Lemma safe_CommitSuccess c : keeps_life (repo_CommitSuccess c).
Proof.
  unfold repo_CommitSuccess, openQualityIssue. eapply safe_bind; [apply safe_pure |]. intros _ _. apply safe_transaction.
  unfold lockAndValidateTaskClaim. db_safe; auto with keepdb.
  - apply kept_write_bar.
  - apply keep_update_task. intros d t r _ _ Hok [Hr _]%fenced_running Hs _. by apply (success_advances _ _ _ Hok Hr Hs).
Qed.

(** A failure built by the service for a claim whose task has evolved. *)
Lemma safe_CommitFailure config claim e at_ : In (claim_Task claim) ts ->
  keeps_life (repo_CommitFailure (failureCommit config claim e at_)).
Proof.
  intros Hin. unfold repo_CommitFailure. eapply safe_bind; [apply safe_pure |]. intros _ _. apply safe_transaction.
  unfold lockAndValidateFailureClaim. db_safe; auto with keepdb. apply keep_update_task.
  intros d t r [_ He] Et Hok [Hr Ha]%fenced_running Hs _. rewrite List.Forall_forall in He. destruct (He _ Hin) as (u & Eu & Hev).
  assert (claim_Task (fail_Claim (failureCommit config claim e at_)) = claim_Task claim) as Ec.
  { unfold failureCommit. cbv zeta. by destruct (_ || _). }
  rewrite Ec in *. assert (u = t) as -> by congruence. pose proof (ev_max _ _ Hev) as Em.
  apply (failure_advances _ t r Hok Hr Hs); unfold failureCommit; cbv zeta; destruct (_ || _) eqn:G; simpl.
  - by left.
  - right. split; [reflexivity |]. apply orb_false_iff in G as [_ G%Z.leb_gt]. lia.
  - split; [discriminate | congruence].
  - split; [discriminate | reflexivity].
Qed.
End Safe.

(** ** Steps *)
(** The state: the database with the faults the driver will report, and the
    claims the repository has issued. *)
Abbreviation State := (PG * list TaskClaim)%type.

Inductive step : State -> State -> Prop :=
  | step_faults d fs fs' cs : step (mkPG d fs, cs) (mkPG d fs', cs)
  | step_create run task w r w' cs : new_task task -> repo_CreateRunWithTask run task w = (r, w') -> step (w, cs) (w', cs)
  | step_schedule batch w r w' cs : repo_CreateScheduledBatch batch w = (r, w') -> step (w, cs) (w', cs)
  | step_backfill run task w r w' cs : repo_CreateBackfillRunWithTask run task w = (r, w') -> step (w, cs) (w', cs)
  | step_retry c w r w' cs : repo_CreateManualRetry c w = (r, w') -> step (w, cs) (w', cs)
  | step_claim scan locked workerID now d w claim w' cs :
      repo_ClaimNextTask scan locked workerID now d w = (Ok (Some claim), w') -> step (w, cs) (w', claim :: cs)
  | step_unclaimed scan locked workerID now d w r w' cs :
      repo_ClaimNextTask scan locked workerID now d w = (r, w') -> (forall claim, r <> Ok (Some claim)) -> step (w, cs) (w', cs)
  | step_recover locked now w r w' cs : repo_RecoverExpiredTasks locked now w = (r, w') -> step (w, cs) (w', cs)
  | step_success c w r w' cs : In (succ_Claim c) cs -> repo_CommitSuccess c w = (r, w') -> step (w, cs) (w', cs)
  | step_failure config claim e at_ w r w' cs : In claim cs ->
      repo_CommitFailure (failureCommit config claim e at_) w = (r, w') -> step (w, cs) (w', cs)
  | step_cancel id by_ reason now w r w' cs : repo_CancelTask id by_ reason now w = (r, w') -> step (w, cs) (w', cs)
  | step_audited id audit now w r w' cs : repo_CancelTaskWithAudit id audit now w = (r, w') -> step (w, cs) (w', cs)
  | step_summary s w r w' cs : repo_SaveRunSummary s w = (r, w') -> step (w, cs) (w', cs)
  | step_checkpoint c w r w' cs : repo_UpsertCheckpoint c w = (r, w') -> step (w, cs) (w', cs)
  | step_bar b w r w' cs : repo_WriteMarketBar b w = (r, w') -> step (w, cs) (w', cs)
  | step_quote q w r w' cs : repo_UpsertLatestQuote q w = (r, w') -> step (w, cs) (w', cs)
  | step_open i w r w' cs : repo_OpenIssue i w = (r, w') -> step (w, cs) (w', cs)
  | step_issue id from to note at_ up w r w' cs : transitionIssue id from to note at_ up w = (r, w') -> step (w, cs) (w', cs).
Definition steps : State -> State -> Prop := rtc step.

(** The invariant of a history: the tables are well formed, and the rows of the
    issued claims, and those of [ts], have evolved since. *)
Definition history (ts : list IngestionTask) (s : State) : Prop := life (ts ++ map claim_Task (snd s)) (pg_db (fst s)).

Lemma safe_keeps ts {A} (c : M PG A) w r w' cs : (forall us, safe (on_db (life us)) c (fun _ => True)) ->
  c w = (r, w') -> history ts (w, cs) -> history ts (w', cs).
Proof. intros Hs E Hh. pose proof (proj1 (Hs _ w Hh)) as H. rewrite E in H. exact H. Qed.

→ YOUR OBJECTIVE: Copy each line of the records that contains the word "workerID".

→ TASK SOLUTION:
  | step_claim scan locked workerID now d w claim w' cs :
      repo_ClaimNextTask scan locked workerID now d w = (Ok (Some claim), w') -> step (w, cs) (w', claim :: cs)
  | step_unclaimed scan locked workerID now d w r w' cs :
      repo_ClaimNextTask scan locked workerID now d w = (r, w') -> (forall claim, r <> Ok (Some claim)) -> step (w, cs) (w', cs)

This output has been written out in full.